Introduction to the Theory of Computing 1

VISZAA06  |  Computer Engineering BSc  |  Semester: 1  |  Credit: 6

Objectives, learning outcomes and obtained knowledge

The objective of the subject is the acquisition of some basic mathematical knowledge necessary for software engineering studies and belonging to basic engineering education, and the development of their approach. Within this, the course provides an introduction to some areas of linear algebra and elementary number theory.

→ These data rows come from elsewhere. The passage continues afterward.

(** * Functiomed voice agent: booking state machine, slot store and retrieval

    A shallow embedding of
      - [voice_agent/state.py]   (module [State]),
      - [database/db.py]         (module [DB]),
      - [embedding/embedding.py] (module [Embedding]),
      - [voice_agent/agent.py]   (module [Agent]),
    followed by the properties of the design document that concern them.

    Conventions.  A Python [str] is a [string] holding its UTF-8 bytes; the
    operator [in] on strings and [str.startswith] are byte-wise, which on
    well-formed UTF-8 agrees with the code-point versions.  Operations of the
    Python runtime that depend on the Unicode tables (lower-casing, white
    space, regular expressions), the clock, the float sum and the hash of
    a string are collected in the class [PyRuntime]; a float is the
    rational number it denotes; every general statement holds for any
    runtime, and the concrete evaluations use [ascii_runtime], which agrees
    with CPython on the ASCII inputs they are run on.  An exception is a
    value of [exc]. *)

From Stdlib Require Import String Ascii List Bool Arith ZArith QArith Lia.
From Stdlib Require Import Permutation Sorted.
Import ListNotations.

Set Implicit Arguments.
Unset Strict Implicit.
Open Scope string_scope.
Open Scope list_scope.
Open Scope nat_scope.

(* ------------------------------------------------------------------ *)
(** ** Exceptions *)

Inductive exn : Type :=
  | AttributeError (what : string)
  | IntegrityError (what : string)
  | OperationalError (what : string)
  | RuntimeError (what : string).

(** [str(e)] *)
Definition exn_message (e : exn) : string :=
  match e with
  | AttributeError what | IntegrityError what
  | OperationalError what | RuntimeError what => what
  end.

Inductive exc (A : Type) : Type :=
  | Ok (a : A)
  | Raise (e : exn).
Arguments Ok {A} a.
Arguments Raise {A} e.

Definition bind {A B} (m : exc A) (k : A -> exc B) : exc B :=
  match m with
  | Ok a => k a
  | Raise e => Raise e
  end.

Notation "x <- m ;; k" := (bind m (fun x => k))
  (at level 61, m at next level, right associativity).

Students successfully completing the course will be able to:

  • (K3) understand and apply the notions and the knowledge covered by the course;

  • (K3) individually solve practical problems related to the material of the course;

  • (K2) apply the algorithms covered by the course;

  • (K2) proving certain theorems and the correctness of the algorithms covered by the course;

  • (K3) during their further studies, identify situations where fields of knowledge covered by the course are applicable and apply them successfully.

  • Synopsis

    Synopsis

    1-2. The basic notions of number theory: divisibility, prime numbers, the fundamental theorem of arithmetic, the cardinality of primes, the prime number theorem. The notion of congruence, operations on congruences.

    3-4. Linear congruences, solution of simultaneous congruence systems. Euler-Fermat theorem, Fermat's little theorem. The notion of polynomial algorithm, the efficiency of number-theoretic algorithms.

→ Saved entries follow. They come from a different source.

(** ** String.fromCodePoint

    Each code point becomes one unit below 0x10000 and a surrogate pair
    up to 0x10FFFF; anything else throws a [RangeError]. *)
Definition encode_code_point (cp : Z) : result (list Z) :=
  if (0 <=? cp) && (cp <=? 0xFFFF) then Ok [cp]
  else if (0x10000 <=? cp) && (cp <=? 0x10FFFF) then
    Ok [0xD800 + (cp - 0x10000) / 0x400; 0xDC00 + (cp - 0x10000) mod 0x400]
  else Throw RangeError.

Fixpoint fromCodePoint (cps : list Z) : result jsstring :=
  match cps with
  | [] => Ok []
  | cp :: rest =>
      let* units := encode_code_point cp in
      let* tail := fromCodePoint rest in
      Ok (units ++ tail)
  end.

(** ** saslprep *)

Section Saslprep.

(** [String.prototype.normalize('NFKC')]. *)
Variable normalize : jsstring -> jsstring.

(** Step 1: [toCodePoints(input).map(...).filter(...)]. *)
Definition mapped_input (T : code_points) (cps : list Z) : list Z :=
  filter (fun character => negb (commonly_mapped_to_nothing T character))
    (map (fun character =>
            if non_ASCII_space_characters T character then 0x20 else character)
       cps).

(** Step 2: [String.fromCodePoint.apply(null, mapped_input).normalize('NFKC')]. *)
Definition normalized_input (T : code_points) (input : jsstring) : result jsstring :=
  let* s := fromCodePoint (mapped_input T (toCodePoints input)) in
  Ok (normalize s).

Definition saslprep (T : code_points) (input : jsstring) (opts : options)
    : result jsstring :=
  if Nat.eqb (length input) 0 then Ok [] else
  let* normalized_input := normalized_input T input in
  let normalized_map := toCodePoints normalized_input in
  (* 3. Prohibit *)
  let hasProhibited := existsb (prohibited_characters T) normalized_map in
  let* _ := throw_if hasProhibited ProhibitedCharacter in
  (* Unassigned Code Points *)
  let* _ :=
    if negb (match allowUnassigned opts with Some true => true | _ => false end)
    then
      let hasUnassigned := existsb (unassigned_code_points T) normalized_map in
      throw_if hasUnassigned UnassignedCodePoint
    else Ok tt in
  (* 4. check bidi *)
  let hasBidiRAL := existsb (bidirectional_r_al T) normalized_map in
  let hasBidiL := existsb (bidirectional_l T) normalized_map in
  let* _ := throw_if (hasBidiRAL && hasBidiL) BidiMixedDirection in
  let* firstCP := getCodePoint (first normalized_input) in
  let isFirstBidiRAL := bidirectional_r_al T firstCP in
  let* lastCP := getCodePoint (last normalized_input) in
  let isLastBidiRAL := bidirectional_r_al T lastCP in
  let* _ := throw_if (hasBidiRAL && negb (isFirstBidiRAL && isLastBidiRAL))
              BidiEdgePlacement in
  Ok normalized_input.

End Saslprep.

(** The mapping step read as the specification words it: per code point,
    substitute the space first, then test the substituted value. *)
Fixpoint map_step_spec (T : code_points) (cps : list Z) : list Z :=
  match cps with
  | [] => []
  | c :: rest =>
      let v := if non_ASCII_space_characters T c then 0x20 else c in
      if commonly_mapped_to_nothing T v then map_step_spec T rest
      else v :: map_step_spec T rest
  end.

(** ** Concrete instances used at concrete inputs *)

(** [normalize('NFKC')] on the strings of the concrete checks below: all of
    them (ASCII letters, U+00AD, U+05D0, U+10000, U+1E800, lone surrogates
    and the empty string) have no decomposition, so NFKC returns them as
    they are. *)
Definition nfkc_on_stable (s : jsstring) : jsstring := s.

Definition no_code_points : Z -> bool := fun _ => false.

Definition mk_tables (unassigned nothing space prohibited r_al l : Z -> bool)
    : code_points :=
  {| unassigned_code_points := unassigned;
     commonly_mapped_to_nothing := nothing;
     non_ASCII_space_characters := space;
     prohibited_characters := prohibited;
     bidirectional_r_al := r_al;
     bidirectional_l := l |}.

(** ASCII letters are LCat, U+05D0 (HEBREW LETTER ALEF) and U+1E800
    (MENDE KIKAKUI SYLLABLE M001 KI) are RandALCat, U+00AD (SOFT HYPHEN) is
    mapped to nothing, U+00A0 (NO-BREAK SPACE) to space, U+0378 is
    unassigned, U+0000 is prohibited. *)
Definition ascii_letter (c : Z) : bool :=
  ((0x41 <=? c) && (c <=? 0x5A)) || ((0x61 <=? c) && (c <=? 0x7A)).

Definition sample_tables : code_points :=
  mk_tables (fun c => c =? 0x378) (fun c => c =? 0xAD) (fun c => c =? 0xA0)
    (fun c => c =? 0) (fun c => (c =? 0x5D0) || (c =? 0x1E800)) ascii_letter.

(** Tables whose commonly-mapped-to-nothing set also holds the
    supplementary code point U+10000. *)
Definition pairing_tables : code_points :=
  mk_tables no_code_points (fun c => (c =? 0xAD) || (c =? 0x10000))
    no_code_points no_code_points no_code_points ascii_letter.

(** ** Lemmas about the decoder and the encoder *)

Lemma skipn_cons_nth (s : list Z) (i : nat) :
  (i < length s)%nat -> skipn i s = nth i s 0 :: skipn (S i) s.
Proof.
  revert i; induction s as [|a s IH]; intros [|i] H; simpl in *; try lia; auto.
  apply IH; lia.
Qed.

Lemma toCodePoints_loop_spec (s : jsstring) (fuel i : nat) (cps : list Z) :
  (length s - i <= fuel)%nat ->
  toCodePoints_loop s fuel i cps = cps ++ decode_spec (skipn i s).
Proof.
  revert i cps; induction fuel as [|fuel IH]; intros i cps Hf; simpl.
  - rewrite skipn_all2 by lia. simpl. now rewrite app_nil_r.
  - destruct (Nat.ltb_spec i (length s)) as [Hi|Hi].
    + rewrite (skipn_cons_nth s i Hi). unfold charCodeAt.
      destruct (Nat.ltb_spec (i + 1) (length s)) as [Hi1|Hi1].
      * rewrite (skipn_cons_nth s (S i)) by lia.
        replace (i + 1)%nat with (S i) by lia.
        simpl decode_spec. rewrite andb_true_r.
        destruct (is_high (nth i s 0)) eqn:Hh; simpl;
          [destruct (is_low (nth (S i) s 0)) eqn:Hl; simpl|].
        -- rewrite IH by lia. replace (i + 2)%nat with (S (S i)) by lia.
           rewrite <- app_assoc. cbn [app]. do 3 f_equal. lia.
        -- rewrite IH by lia. replace (i + 1)%nat with (S i) by lia.
           rewrite <- app_assoc. cbn [app].
           rewrite (skipn_cons_nth s (S i)) by lia. reflexivity.
        -- rewrite IH by lia. replace (i + 1)%nat with (S i) by lia.
           rewrite <- app_assoc. cbn [app].
           rewrite (skipn_cons_nth s (S i)) by lia. reflexivity.
      * assert (skipn (S i) s = []) as -> by (apply skipn_all2; lia).
        simpl decode_spec.
        rewrite andb_false_r. rewrite IH by lia.
        replace (i + 1)%nat with (S i) by lia.
        rewrite skipn_all2 by lia. simpl. now rewrite app_nil_r.
    + rewrite skipn_all2 by lia. simpl. now rewrite app_nil_r.
Qed.

Lemma toCodePoints_decode_spec (s : jsstring) : toCodePoints s = decode_spec s.
Proof.
  unfold toCodePoints. rewrite toCodePoints_loop_spec by lia. reflexivity.
Qed.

    5-6. Arithmetic algorithms: basic operations, exponentiation modulo m, Euclidean algorithm for computing the greatest common divisor and for solving linear congruences, primality testing. Public key cryptography, the RSA algorithm.

    7-8. Coordinate geometry in the space: vectors in the space, coordinate system, scalar product. The equation of a plane. The (parametric and canonical) system of equations of a line. The notion of Rn, operations on column vectors.

    9-10. The notion of a subspace of Rn, the property of being closed under operations. The notions of linear combination, generating system, spanned subspace. The notion of linear independence, the equivalence of the two definitions.

    11-12. Relation between the sizes of linearly independent systems and generating systems in subspaces. The notions of basis and dimension, the clarity of the dimension. The clarity of representing a vector relative to a basis, the notion of the coordinate vector.

    13-14. Solving systems of linear equations with the Gaussian elimination. The notions of row reduction, echelon form and reduced echelon form. Relation between the number of equations and the number of variables of uniquely solvable systems.

    15-16. The definition of the determinant. The number of inversions in permutations. Basic properties of the determinant. Computing the determinant with the Gaussian elimination. Characterizing the unique solvability of (n x n) systems of linear equations with the determinant.

    17-18. The (Laplace) expansion theorem for determinants.. The cross product of 3-dimensional vectors, its relation to the determinant. Operations on matrices, identity matrix, transposed matrix. The determinant of the product matrix.

    19-20. Expressing systems of linear equations in the Ax=b form. Connection between the linear independence of the rows and the columns of square matrices and the determinant. The notion of the inverse matrix, necessary and sufficient condition on its existence. Computing the inverse. The notion of the rank of a matrix, the calculation of the rank.

    21-22. Equality of the three types of rank notions. The notion of a linear map, necessary and sufficient condition on the linearity of a map. Composition of linear maps, addition formulas for the sine and cosine functions.

    23-24. The kernel and the image of linear maps, the dimension theorem. Basis transformation, the matrix of a linear transformation with respect to a basis, its calculation.

    25-26. The notions of the eigenvalue and the eigenvector of a square matrix, computing the eigenvalues, characteristic polynomial.

    27-28. Repetition, summary, systematic review of the material studied. Description of the current list of exam questions for the oral exam and the detailed expectations related to each exam question.

     

    Detailed topics of the exercises/labs

    Same as the theme of the lectures from week to week.